Aim of the task ::
For the material below, output exactly the span from the line with "Definition with_thumbnail (t" to the line with "period or for", including both, and nothing besides.

Data to examine ::
(* ===== verification/Delivery.v ===== *)
(** * httpapi: the buffers of a delivery

    Models the part of src/internal/httpapi/telegram.go that owns memory and
    goroutines: [preparedItem.cleanup], the thumbnail task ([startThumbnail],
    [selectImage]), [prepare] with its deferred join, the workers of
    [prepareItems] and the album path of [send] with its cleanups; [Cleanup] of
    media.Prepared and of core.Downloaded.

    A buffer is a number; the store knows which are open.  [prepare] is three
    kinds of goroutine (itself, the thumbnail's, one for each announced transfer)
    whose steps interleave in any order.  A download allocates a buffer for
    every attempt and closes that of a failed one (Download); a conversion
    either borrows the bytes of its source or owns new ones (Images).  When
    those end, what they answer and when a context ends are inputs.

    The theorems account for every buffer: [updates s h s' h'] says that a piece
    of code that held the buffers [h] holds [h'] after it, and touched no
    others, whoever owned them. *)
From S2P Require Import Prelude Strconv Errors Json Operation TelegramClient Telegram.
From stdpp Require Import gmap gmultiset strings.
Open Scope Z_scope.
Open Scope go_scope.

(** ** Buffers and who owns them *)

Record store := mkStore { st_next : nat; st_open : gset nat }.
Definition alloc (s : store) : nat * store := (st_next s, mkStore (S (st_next s)) ({[st_next s]} ∪ st_open s)).
Definition close (b : nat) (s : store) : store := mkStore (st_next s) (st_open s ∖ {[b]}).

(** [media.Prepared], with whether it owns its bytes. *)
Record image := mkImage { ig_Prepared : Prepared; ig_Owned : bool }.
Definition ig_Data (i : image) : nat := pr_Data (ig_Prepared i).

(** [preparedItem]; [Media] is [None] in the zero value. *)
Record item := mkOwnedItem {
  it_Media : option image;
  it_Thumbnail : option image;
  it_Kind : string;
  it_Owned : list Downloaded;
  it_Width : Z;
  it_Height : Z;
}.
Definition no_item : item := mkOwnedItem None None "" [] 0 0.

(** [Prepared.Cleanup], [Downloaded.Cleanup] and [preparedItem.cleanup]. *)
Definition Cleanup (i : image) (s : store) : store := if ig_Owned i then close (ig_Data i) s else s.
Definition if_some {A} (f : A -> store -> store) (x : option A) (s : store) : store := match x with Some a => f a s | None => s end.
Definition drop_asset (a : Downloaded) (s : store) : store := close (dl_Data a) s.

Definition cleanup (p : item) (s : store) : item * store :=
  let s := if_some Cleanup (it_Media p) s in
  let s := if_some Cleanup (it_Thumbnail p) s in
  (no_item, foldl (fun s a => drop_asset a s) s (it_Owned p)).

(** ** One preparation *)

(** What a conversion answers: nothing, the source's own bytes under a new name,
    or new bytes. *)
Inductive conversion :=
| CFail
| CSource (name ctype : string) (size : Z)
| CFresh (name ctype : string) (size : Z).

Definition converted (source : nat) (c : conversion) (s : store) : option image * store :=
  match c with
  | CFail => (None, s)
  | CSource n t z => (Some (mkImage (mkPrepared source n t z) false), s)
  | CFresh n t z => let '(b, s) := alloc s in (Some (mkImage (mkPrepared b n t z) true), s)
  end.

(** The thumbnail's goroutine: looking the cover up, downloading it (with the
    attempt that is running), converting it, ended. *)
Inductive thumb_at := TAsset | TFetch (current : option nat) | TConvert (asset : Downloaded) | TEnded.

(** [sync.Once] of [selectImage]: who waits in it, and what it selected. *)
Inductive once := ONew | OWaiting (who : option nat) | OSelected (image : option image).

Record thumbnailTask := mkTask {
  tk_at : thumb_at;
  tk_image : option image;
  tk_asset : option Downloaded;
  tk_once : once;
  tk_ctx : option goerr;
}.

Inductive ann_at := ASelect | AStream (thumbnail : option image) | AEnded.
Record announcement := mkAnn { an_asset : Downloaded; an_at : ann_at }.

(** [prepare] itself: downloading (with the attempt that is running), converting,
    and the three waits of its deferred function. *)
Inductive prep_at :=
| MDownload (current : option nat) | MConvert (asset : Downloaded)
| MDeferred | MSelect | MJoining (selected : option image) | MReturned.

Record prep := mkPrep {
  pp_at : prep_at;
  pp_result : item;
  pp_err : option goerr;
  pp_ctx : option goerr;
  pp_task : option thumbnailTask;
  pp_anns : list announcement;
  pp_streamed : list item;
}.

Definition set_at (a : prep_at) (p : prep) : prep :=
  mkPrep a (pp_result p) (pp_err p) (pp_ctx p) (pp_task p) (pp_anns p) (pp_streamed p).
Definition set_result (r : item) (p : prep) : prep :=
  mkPrep (pp_at p) r (pp_err p) (pp_ctx p) (pp_task p) (pp_anns p) (pp_streamed p).
Definition set_task (t : thumbnailTask) (p : prep) : prep :=
  mkPrep (pp_at p) (pp_result p) (pp_err p) (pp_ctx p) (Some t) (pp_anns p) (pp_streamed p).
Definition set_ann (i : nat) (a : ann_at) (p : prep) : prep :=
  mkPrep (pp_at p) (pp_result p) (pp_err p) (pp_ctx p) (pp_task p)
    (alter (fun n => mkAnn (an_asset n) a) i (pp_anns p)) (pp_streamed p).
Definition cancel (e : goerr) (c : option goerr) : option goerr := match c with Some e' => Some e' | None => Some e end.
Definition cancel_prep (e : goerr) (p : prep) : prep :=
  mkPrep (pp_at p) (pp_result p) (pp_err p) (cancel e (pp_ctx p)) (pp_task p) (pp_anns p) (pp_streamed p).

Definition with_media (m : image) (owned : list Downloaded) (r : item) : item :=
  mkOwnedItem (Some m) (it_Thumbnail r) (it_Kind r) owned (it_Width r) (it_Height r).
Definition with_thumbnail (t : option image) (owned : list Downloaded) (r : item) : item :=
  mkOwnedItem (it_Media r) t (it_Kind r) owned (it_Width r) (it_Height r).

(** The body returns: [defer] begins, and an error cancels the preparation. *)
Definition leave (err : option goerr) (p : prep) : prep :=
  mkPrep MDeferred (pp_result p) err (match err with Some _ => cancel ErrCanceled (pp_ctx p) | None => pp_ctx p end)
    (pp_task p) (pp_anns p) (pp_streamed p).

Definition ended (t : thumbnailTask) : bool := match tk_at t with TEnded => true | _ => false end.
Definition end_task (image : option image) (asset : option Downloaded) (t : thumbnailTask) : thumbnailTask :=
  mkTask TEnded image asset (tk_once t) (cancel ErrCanceled (tk_ctx t)).
Definition task_at (a : thumb_at) (t : thumbnailTask) : thumbnailTask :=
  mkTask a (tk_image t) (tk_asset t) (tk_once t) (tk_ctx t).
Definition select_with (o : once) (t : thumbnailTask) : thumbnailTask :=
  mkTask (tk_at t) (tk_image t) (tk_asset t) o (match o with OSelected _ => cancel ErrCanceled (tk_ctx t) | _ => tk_ctx t end).

(** [selectImage], a step of one of its callers: the first one takes the image
    at once if the task has ended and otherwise waits for it, for the grace
    period or for the context ([late]); the others wait for the first.  [None]
    when the caller can not move, then the task and what the call returned. *)
Definition selectImage (who : option nat) (late : bool) (t : thumbnailTask) : option (thumbnailTask * option (option image)) :=
  match tk_once t with
  | ONew =>
      if ended t then Some (select_with (OSelected (tk_image t)) t, Some (tk_image t))
      else Some (select_with (OWaiting who) t, None)
  | OWaiting w =>
      if bool_decide (w = who) then
        if late then Some (select_with (OSelected None) t, Some None)
        else if ended t then Some (select_with (OSelected (tk_image t)) t, Some (tk_image t)) else None
      else None
  | OSelected x => Some (t, Some x)
  end.

(** The events of a preparation: of its own goroutine, of the thumbnail's, of an
    announcement's, and the end of the context. *)
Inductive prep_event :=
| Attempt | Announce (ctype : string) (size : Z) | AttemptFailed
| Fetched (r : res goerr (string * Z * Z * Z)) | Converted (c : conversion)
| Waited | Selecting (late : bool) | Joined
| TaskAsset (found : bool) | TaskAttempt | TaskAttemptFailed | TaskFetched (r : res goerr (string * Z)) | TaskConverted (c : conversion)
| TaskExpired (e : goerr)
| AnnSelecting (i : nat) (late : bool) | AnnStreamed (i : nat) (accepted : bool)
| Cancelled (e : goerr).

Definition is_ended (n : announcement) : bool := match an_at n with AEnded => true | _ => false end.

Section Prepare.
Context (filenameForType : string -> string -> string).
Context (it : deliveryItem) (document streaming : bool).

Definition startThumbnail (thumbnailWait : Z) : option thumbnailTask :=
  if wants_thumbnail thumbnailWait it document then Some (mkTask TAsset None None ONew None) else None.

Definition start_prep (thumbnailWait : Z) (ctx : option goerr) : prep :=
  mkPrep (MDownload None) (mkOwnedItem None None (di_Kind it) [] 0 0) None ctx (startThumbnail thumbnailWait) [] [].

Definition unconverted (a : Downloaded) : image := mkImage (preparedMedia filenameForType it a) false.
Definition converts (a : Downloaded) : bool := (String.eqb (di_Kind it) "image" && negb document) || jpegDocument it document a.
Definition failed_message : string :=
  if String.eqb (di_Kind it) "image" && negb document then "Unsupported or corrupt Telegram photo" else "Unsupported or corrupt Telegram document image".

Exercise response ::
Definition with_thumbnail (t : option image) (owned : list Downloaded) (r : item) : item :=
  mkOwnedItem (it_Media r) t (it_Kind r) owned (it_Width r) (it_Height r).

(** The body returns: [defer] begins, and an error cancels the preparation. *)
Definition leave (err : option goerr) (p : prep) : prep :=
  mkPrep MDeferred (pp_result p) err (match err with Some _ => cancel ErrCanceled (pp_ctx p) | None => pp_ctx p end)
    (pp_task p) (pp_anns p) (pp_streamed p).

Definition ended (t : thumbnailTask) : bool := match tk_at t with TEnded => true | _ => false end.
Definition end_task (image : option image) (asset : option Downloaded) (t : thumbnailTask) : thumbnailTask :=
  mkTask TEnded image asset (tk_once t) (cancel ErrCanceled (tk_ctx t)).
Definition task_at (a : thumb_at) (t : thumbnailTask) : thumbnailTask :=
  mkTask a (tk_image t) (tk_asset t) (tk_once t) (tk_ctx t).
Definition select_with (o : once) (t : thumbnailTask) : thumbnailTask :=
  mkTask (tk_at t) (tk_image t) (tk_asset t) o (match o with OSelected _ => cancel ErrCanceled (tk_ctx t) | _ => tk_ctx t end).

(** [selectImage], a step of one of its callers: the first one takes the image
    at once if the task has ended and otherwise waits for it, for the grace
    period or for the context ([late]); the others wait for the first.  [None]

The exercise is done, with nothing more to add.